The report points out that the number of diesel cars has soared in recent years, from 1.6 million in 1994 to 11 million in 2014.

The number of heavy goods vehicles has also risen: from 421,000 in 1994 to 474,000 in 2014 (this is below the pre-recession peak of 510,000 in 2007 but is rising again as the economy recovers).

Steve Gooding, director of the RAC Foundation, said:

“Ministers have just announced plans to curb air pollution with potentially significant implications for the millions of households who run a diesel vehicle. As this report illustrates, diesel-engined cars, van and lorries are deeply engrained in our society. The report also highlights another concern – the security of supply of diesel fuel.

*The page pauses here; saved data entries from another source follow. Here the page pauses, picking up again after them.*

(* ===== verification/GoHash.v ===== *)
(** * The hash functions of Go's standard library the program uses

    [crypto/md5] names the directories of the edge cache, [hash/fnv] (128-bit
    FNV-1a) feeds the Bloom filters, and [crypto/hmac] over [crypto/sha256] signs
    tokens.  All are executable; the examples at the end evaluate the published
    test vectors. *)

From S2P Require Import Prelude GoStrings.
From Stdlib Require Import Ascii.

(** ** 32-bit words *)
Definition add32 (a b : Z) : Z := u32 (a + b).
Definition not32 (a : Z) : Z := 4294967295 - a.
Definition rotl32 (a s : Z) : Z := Z.lor (u32 (Z.shiftl a s)) (Z.shiftr a (32 - s)).
Definition rotr32 (a s : Z) : Z := rotl32 a (32 - s).

(** Cuts a list into pieces of [n] elements. *)
Fixpoint chunks_of {A : Type} (n : nat) (fuel : nat) (l : list A) : list (list A) :=
  match fuel with
  | O => []
  | S fuel' => match l with [] => [] | _ => take n l :: chunks_of n fuel' (drop n l) end
  end.

(** Message padding of the Merkle-Damgard hashes: 0x80, zeros, 64-bit length. *)
Definition md_pad (len_bytes : Z → bytes) (m : bytes) : bytes :=
  let z := Z.to_nat ((55 - Z.of_nat (length m)) mod 64) in
  m ++ [byte.of_Z 128] ++ replicate z (byte.of_Z 0) ++ len_bytes (8 * Z.of_nat (length m)).

(** ** MD5 *)
Definition md5_K : list Z :=
  [3614090360; 3905402710; 606105819; 3250441966; 4118548399; 1200080426;
   2821735955; 4249261313; 1770035416; 2336552879; 4294925233; 2304563134;
   1804603682; 4254626195; 2792965006; 1236535329; 4129170786; 3225465664;
   643717713; 3921069994; 3593408605; 38016083; 3634488961; 3889429448;
   568446438; 3275163606; 4107603335; 1163531501; 2850285829; 4243563512;
   1735328473; 2368359562; 4294588738; 2272392833; 1839030562; 4259657740;
   2763975236; 1272893353; 4139469664; 3200236656; 681279174; 3936430074;
   3572445317; 76029189; 3654602809; 3873151461; 530742520; 3299628645;
   4096336452; 1126891415; 2878612391; 4237533241; 1700485571; 2399980690;
   4293915773; 2240044497; 1873313359; 4264355552; 2734768916; 1309151649;
   4149444226; 3174756917; 718787259; 3951481745].
Definition md5_S : list Z :=
  [7; 12; 17; 22; 7; 12; 17; 22; 7; 12; 17; 22; 7; 12; 17; 22;
   5; 9; 14; 20; 5; 9; 14; 20; 5; 9; 14; 20; 5; 9; 14; 20;
   4; 11; 16; 23; 4; 11; 16; 23; 4; 11; 16; 23; 4; 11; 16; 23;
   6; 10; 15; 21; 6; 10; 15; 21; 6; 10; 15; 21; 6; 10; 15; 21].

Definition md5_state : Type := (Z * Z * Z * Z)%type.

Definition md5_round (w : list Z) (st : md5_state) (i : nat) : md5_state :=
  let '(a, b, c, d) := st in
  let '(f, g) :=
    if (i <? 16)%nat then (Z.lor (Z.land b c) (Z.land (not32 b) d), i)
    else if (i <? 32)%nat then (Z.lor (Z.land d b) (Z.land (not32 d) c), ((5 * i + 1) mod 16)%nat)
    else if (i <? 48)%nat then (Z.lxor b (Z.lxor c d), ((3 * i + 5) mod 16)%nat)
    else (Z.lxor c (Z.lor b (not32 d)), ((7 * i) mod 16)%nat) in
  let f' := add32 (add32 f a) (add32 (md5_K !!! i) (w !!! g)) in
  (d, add32 b (rotl32 f' (md5_S !!! i)), b, c).

Definition md5_block (st : md5_state) (blk : bytes) : md5_state :=
  let w := map le_combine (chunks_of 4 16 blk) in
  let '(a, b, c, d) := foldl (md5_round w) st (seq 0 64) in
  let '(a0, b0, c0, d0) := st in
  (add32 a0 a, add32 b0 b, add32 c0 c, add32 d0 d).

(** [md5.Sum]. *)
Definition md5_sum (m : bytes) : bytes :=
  let p := md_pad (le_split 8) m in
  let '(a, b, c, d) :=
    foldl md5_block (1732584193, 4023233417, 2562383102, 271733878)
      (chunks_of 64 (length p) p) in
  le_split 4 a ++ le_split 4 b ++ le_split 4 c ++ le_split 4 d.

(** ** SHA-256 and HMAC *)
Definition sha256_K : list Z :=
  [1116352408; 1899447441; 3049323471; 3921009573; 961987163; 1508970993;
   2453635748; 2870763221; 3624381080; 310598401; 607225278; 1426881987;
   1925078388; 2162078206; 2614888103; 3248222580; 3835390401; 4022224774;
   264347078; 604807628; 770255983; 1249150122; 1555081692; 1996064986;
   2554220882; 2821834349; 2952996808; 3210313671; 3336571891; 3584528711;
   113926993; 338241895; 666307205; 773529912; 1294757372; 1396182291;
   1695183700; 1986661051; 2177026350; 2456956037; 2730485921; 2820302411;
   3259730800; 3345764771; 3516065817; 3600352804; 4094571909; 275423344;
   430227734; 506948616; 659060556; 883997877; 958139571; 1322822218;
   1537002063; 1747873779; 1955562222; 2024104815; 2227730452; 2361852424;
   2428436474; 2756734187; 3204031479; 3329325298].
Definition sha256_H0 : list Z :=
  [1779033703; 3144134277; 1013904242; 2773480762; 1359893119; 2600822924;
   528734635; 1541459225].

(** The message schedule: 48 more words after the first 16. *)
Fixpoint sha256_schedule (fuel : nat) (w : list Z) : list Z :=
  match fuel with
  | O => w
  | S fuel' =>
      let t := length w in
      let w15 := w !!! (t - 15)%nat in
      let w2 := w !!! (t - 2)%nat in
      let s0 := Z.lxor (rotr32 w15 7) (Z.lxor (rotr32 w15 18) (Z.shiftr w15 3)) in
      let s1 := Z.lxor (rotr32 w2 17) (Z.lxor (rotr32 w2 19) (Z.shiftr w2 10)) in
      sha256_schedule fuel'
        (w ++ [add32 (add32 (w !!! (t - 16)%nat) s0) (add32 (w !!! (t - 7)%nat) s1)])
  end.

Definition sha256_round (w st : list Z) (i : nat) : list Z :=
  match st with
  | [a; b; c; d; e; f; g; h] =>
      let s1 := Z.lxor (rotr32 e 6) (Z.lxor (rotr32 e 11) (rotr32 e 25)) in
      let ch := Z.lxor (Z.land e f) (Z.land (not32 e) g) in
      let t1 := add32 (add32 h s1) (add32 ch (add32 (sha256_K !!! i) (w !!! i))) in
      let s0 := Z.lxor (rotr32 a 2) (Z.lxor (rotr32 a 13) (rotr32 a 22)) in
      let maj := Z.lxor (Z.land a b) (Z.lxor (Z.land a c) (Z.land b c)) in
      let t2 := add32 s0 maj in
      [add32 t1 t2; a; b; c; add32 d t1; e; f; g]
  | _ => st
  end.

Definition sha256_block (st : list Z) (blk : bytes) : list Z :=
  let w := sha256_schedule 48 (map be_combine (chunks_of 4 16 blk)) in
  zip_with add32 st (foldl (sha256_round w) st (seq 0 64)).

(** [sha256.Sum256]. *)
Definition sha256_sum (m : bytes) : bytes :=
  let p := md_pad (be_split 8) m in
  mjoin (map (be_split 4) (foldl sha256_block sha256_H0 (chunks_of 64 (length p) p))).

(** [hmac.New(sha256.New, key)] applied to one message. *)
Definition hmac_sha256 (key m : bytes) : bytes :=
  let k0 := if (64 <? length key)%nat then sha256_sum key else key in
  let k := k0 ++ replicate (64 - length k0) (byte.of_Z 0) in
  let xor_with x b := byte.of_Z (Z.lxor (byte.unsigned b) x) in
  sha256_sum (map (xor_with 92) k ++ sha256_sum (map (xor_with 54) k ++ m)).

(** ** FNV-1a, 128 bits *)
Definition fnv128a_step (h : Z) (b : Init.Byte.byte) : Z :=
  (Z.lxor h (byte.unsigned b) * 309485009821345068724781371) mod 2 ^ 128.

(** [fnv.New128a], [Write(m)], [Sum(nil)]. *)
Definition fnv128a_sum (m : bytes) : bytes :=
  be_split 16 (foldl fnv128a_step 144066263297769815596495629667062367629 m).

(** ** Lower-case hexadecimal text, the verb [%x] on bytes *)
Definition hex_byte (b : Init.Byte.byte) : chars :=
  let z := byte.unsigned b in [digit_char (z / 16); digit_char (z mod 16)].
Definition hex_encode (m : bytes) : string := of_chars (mjoin (map hex_byte m)).

(** ** Lemmas *)
Lemma length_md5_sum m : length (md5_sum m) = 16%nat.
Proof.
  unfold md5_sum. destruct (foldl _ _ _) as [[[a b] c] d].
  by rewrite !length_app, !length_le_split.
Qed.

Lemma length_fnv128a_sum m : length (fnv128a_sum m) = 16%nat.
Proof. apply length_be_split. Qed.

(** ** The length of a digest *)
Lemma sha256_rounds_length w st l : length st = 8%nat → length (foldl (sha256_round w) st l) = 8%nat.
Proof.
  revert st. induction l as [|i l IH]; intros st Hst; [done|]. cbn [foldl]. apply IH.
  do 9 (destruct st as [|? st]; try done).
Qed.

Lemma sha256_blocks_length st l : length st = 8%nat → length (foldl sha256_block st l) = 8%nat.
Proof.
  revert st. induction l as [|b l IH]; intros st Hst; [done|]. cbn [foldl]. apply IH. unfold sha256_block.
  rewrite length_zip_with, sha256_rounds_length; lia.
Qed.

Lemma length_sha256 m : length (sha256_sum m) = 32%nat.
Proof.
  unfold sha256_sum. cbv zeta. set (ws := foldl _ _ _). assert (Hws : length ws = 8%nat) by (by apply sha256_blocks_length).
  clearbody ws. do 9 (destruct ws as [|? ws]; try done).
Qed.

(** ** Published test vectors *)
Example md5_empty : hex_encode (md5_sum []) = "d41d8cd98f00b204e9800998ecf8427e".
Proof. vm_compute. reflexivity. Qed.
Example md5_abc :
  hex_encode (md5_sum (bytes_of_string "abc")) = "900150983cd24fb0d6963f7d28e17f72".
Proof. vm_compute. reflexivity. Qed.
Example sha256_abc :
  hex_encode (sha256_sum (bytes_of_string "abc"))
  = "ba7816bf8f01cfea414140de5dae2223b00361a396177a9cb410ff61f20015ad".
Proof. vm_compute. reflexivity. Qed.
Example hmac_jefe :
  hex_encode (hmac_sha256 (bytes_of_string "Jefe") (bytes_of_string "what do ya want for nothing?"))
  = "5bdcc146bf60754e6a042426089575c75a003f089d2739839dec58b964ec3843".
Proof. vm_compute. reflexivity. Qed.
Example fnv128a_a :
  hex_encode (fnv128a_sum (bytes_of_string "a")) = "d228cb696f1a8caf78912b704e4a8964".
Proof. vm_compute. reflexivity. Qed.
(** Loading the tables into an empty index gives the index they stand for. *)
Lemma LoadAll_from_empty :
  st_index s = NewContentIndex →
  st_index (Store_LoadAll exact_scan true s).2 = index_of_tables s.
Proof.
  intros Hempty. simpl. rewrite Hempty.
  set (l := map_to_list (st_content_bloom s)).
  assert (Hnd : NoDup l.*1) by apply NoDup_fst_map_to_list.
  assert (Hl : ∀ id r, (id, r) ∈ l → st_content_bloom s !! id = Some r)
    by (intros; by apply elem_of_map_to_list).
  assert (Hdom : ∀ id, id ∈ l.*1 ↔ is_Some (st_content_bloom s !! id)).
  { intros id. rewrite list_elem_of_fmap. split.
    - intros ([n r] & -> & Hr). apply Hl in Hr. eauto.
    - intros [r Hr]. exists (id, r). split; [done|]. by apply elem_of_map_to_list. }
  apply ContentIndex_eq; apply map_eq; intros id.
  - rewrite load_rows_hot by done. simpl. rewrite map_lookup_imap, lookup_empty.
    case_decide as Hd; rewrite Hdom in Hd; [by destruct Hd as [r ->]|].
    by apply eq_None_not_Some in Hd as ->.
  - rewrite load_rows_bloom by (done || by intros; apply Hl). case_decide as Hd; [done|].
    rewrite Hdom in Hd. simpl. rewrite lookup_omap. by apply eq_None_not_Some in Hd as ->.
  - rewrite load_rows_total by (done || by intros; apply Hl). case_decide as Hd; [done|].
    rewrite Hdom in Hd. simpl. rewrite lookup_fmap, lookup_empty.
    by apply eq_None_not_Some in Hd as ->.
Qed.
End reload.

(** ** Tables after an upsert *)

(** Only hot rows are ever written. *)
Definition rows_hot (t : gmap (string * string) ContentRow) : Prop :=
  map_Forall (λ _ r, cr_is_hot r = true) t.

Lemma elem_of_hot_rows_all t id key :
  rows_hot t → key ∈ hot_rows t id ↔ is_Some (t !! (id, key)).
Proof.
  intros Hh. rewrite elem_of_hot_rows. split; [intros (r & -> & _); eauto|].
  intros [r Hr]. exists r. split; [done|]. by apply (Hh _ _ Hr).
Qed.
(** [meta.json]: absent, not the JSON of a [cacheMeta], or the JSON of one. *)
Inductive metaFile :=
| MetaAbsent
| MetaBad
| MetaJSON (m : cacheMeta).

Record entryDir := mkEntryDir { ent_content : option bytes; ent_meta : metaFile }.

Record Cache := mkCache {
  c_disk : gmap string entryDir;
  c_maxGB : Z;
  c_maxBytes : Z;
  c_hits : Z;
  c_misses : Z;
  c_size : Z;
  c_count : Z;
  c_accessTimes : gmap string Z;
  c_sizes : gmap string Z
}.

(** [filepath.Base(c.keyPath(key))]. *)
Definition entryName (key : string) : string := hex_encode (md5_sum (bytes_of_string key)).

Definition set_disk (c : Cache) d : Cache :=
  mkCache d (c_maxGB c) (c_maxBytes c) (c_hits c) (c_misses c) (c_size c) (c_count c)
    (c_accessTimes c) (c_sizes c).
Definition set_counters (c : Cache) (sz cnt : Z) : Cache :=
  mkCache (c_disk c) (c_maxGB c) (c_maxBytes c) (c_hits c) (c_misses c) sz cnt
    (c_accessTimes c) (c_sizes c).
Definition set_maps (c : Cache) at' szs : Cache :=
  mkCache (c_disk c) (c_maxGB c) (c_maxBytes c) (c_hits c) (c_misses c) (c_size c) (c_count c)
    at' szs.

Definition dir_meta (d : gmap string entryDir) (name : string) : metaFile :=
  match d !! name with Some e => ent_meta e | None => MetaAbsent end.
Definition dir_content (d : gmap string entryDir) (name : string) : option bytes :=
  d !! name ≫= ent_content.

(** ** Operations *)

(** The directory scan of [NewCache]: entries without a readable [meta.json] are
    skipped. *)
Definition meta_of (e : entryDir) : option cacheMeta :=
  match ent_meta e with MetaJSON m => Some m | _ => None end.

Definition NewCache (mkdir_ok : bool) (disk : gmap string entryDir) (maxGB : Z) : result Cache :=
  if negb mkdir_ok then Err "create cache dir"
  else
    let metas := omap meta_of disk in
    let totalSize := map_fold (λ _ m t, i64 (t + meta_Size m)) 0 metas in
    let totalCount := map_fold (λ _ _ t, i64 (t + 1)) 0 metas in
    Ok (mkCache disk maxGB (i64 (maxGB * 1024 * 1024 * 1024)) 0 0 totalSize totalCount
          (meta_LastAccess <$> metas) (meta_Size <$> metas)).

(** What [os.Open] and [f.Stat] may answer in [Get]. *)
Inductive openOutcome := OpenFine | OpenFails | StatFails.

(** [Get] without its goroutine, which is the separate step [Cache_touch]. *)
Definition Cache_Get (io : openOutcome) (c : Cache) (key : string) : result (bytes * Z) * Cache :=
  match io with
  | OpenFails => (Err "open cache", c)
  | _ =>
      match dir_content (c_disk c) (entryName key), io with
      | None, _ =>
          (Err "cache miss",
           mkCache (c_disk c) (c_maxGB c) (c_maxBytes c) (c_hits c) (i64 (c_misses c + 1))
             (c_size c) (c_count c) (c_accessTimes c) (c_sizes c))
      | Some b, StatFails => (Err "stat cache", c)
      | Some b, _ =>
          (Ok (b, Z.of_nat (length b)),
           mkCache (c_disk c) (c_maxGB c) (c_maxBytes c) (i64 (c_hits c + 1)) (c_misses c)
             (c_size c) (c_count c) (c_accessTimes c) (c_sizes c))
      end
  end.

(** The goroutine [Get] starts; it runs at any later time. *)
Definition Cache_touch (c : Cache) (name : string) (now : Z) : Cache :=
  set_maps c (<[name := now]> (c_accessTimes c)) (c_sizes c).

Definition Cache_Has (c : Cache) (key : string) : bool :=
  bool_decide (is_Some (dir_content (c_disk c) (entryName key))).

(** *** Eviction *)
Record evictEntry := mkEvictEntry { ev_key : string; ev_lastAccess : Z; ev_size : Z }.

Definition ev_le (a b : evictEntry) : Prop := ev_lastAccess a ≤ ev_lastAccess b.
#[export] Instance ev_le_dec : RelDecision ev_le.
Proof. intros a b. unfold ev_le. apply _. Defined.
#[export] Instance ev_le_preorder : PreOrder ev_le.
Proof. split; [intros a|intros a b c]; unfold ev_le; lia. Qed.
#[export] Instance ev_le_total : Total ev_le.
Proof. intros a b. unfold ev_le. lia. Qed.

“Today every other car bought is a diesel, but our refineries have struggled to keep pace with demand and have not attracted the investment they need to switch over from petrol production.

“Most of our refineries – some of which are more than half a century old - were built when diesel was a niche product. Retrofitting them is a billion pound decision that has failed to stack up for investors who see refining as a low margin business despite our sky high pump-prices. The result: since 2009 three UK refineries have closed, and others have been up for sale.

“That leaves us at the mercy of the global market and much of the rest of Europe is in the same boat. We are having to look further and further afield for the fuel we need.

“Recently motorists have benefitted from falling forecourt prices. We should be concerned about the potential for things to go the other way.”

ENDS

Contact:

Philip Gomm – Head of External Communications – RAC Foundation

philip.gomm@racfoundation.org | 020 7747 3445 | 07711 776448 | 020 7389 0601 (ISDN)

Notes to editors:

 The RAC Foundation is a transport policy and research organisation that explores the economic, mobility, safety and environmental issues relating to roads and their users. The Foundation publishes independent and authoritative research with which it promotes informed debate and advocates policy in the interest of the responsible motorist. The RAC Foundation is a registered charity, number 1002705.

The report can be downloaded under embargo by following this link:

http://www.racfoundation.org/assets/rac_foundation/content/downloadables/Readdressing_the_balance_between_petrol_and_diesel_demand_Nick_Vandervell_September_2015.pdf

All the Foundation’s work can be found at www.racfoundation.org 

Nick Vandervell has worked in the oil industry since the early 1980s, both in the exploration side of the business, as well as ‘downstream’ refining and marketing. He has a keen interest in energy issues and the motor industry.

He was Communications Director of the UK Petroleum Industry Association, which represents the eight main oil refining and marketing companies, between 2004 and the end of 2013.

During that time he was responsible for developing and implementing a communications strategy that encompassed government and media relations, issues management and the writing of a wide range of articles and briefing papers, as well as co-authoring or authoring major publications including Meeting our energy needs – the Future of UK Oil Refining and Fuelling the UK’s future – the role of our refining and downstream oil industry.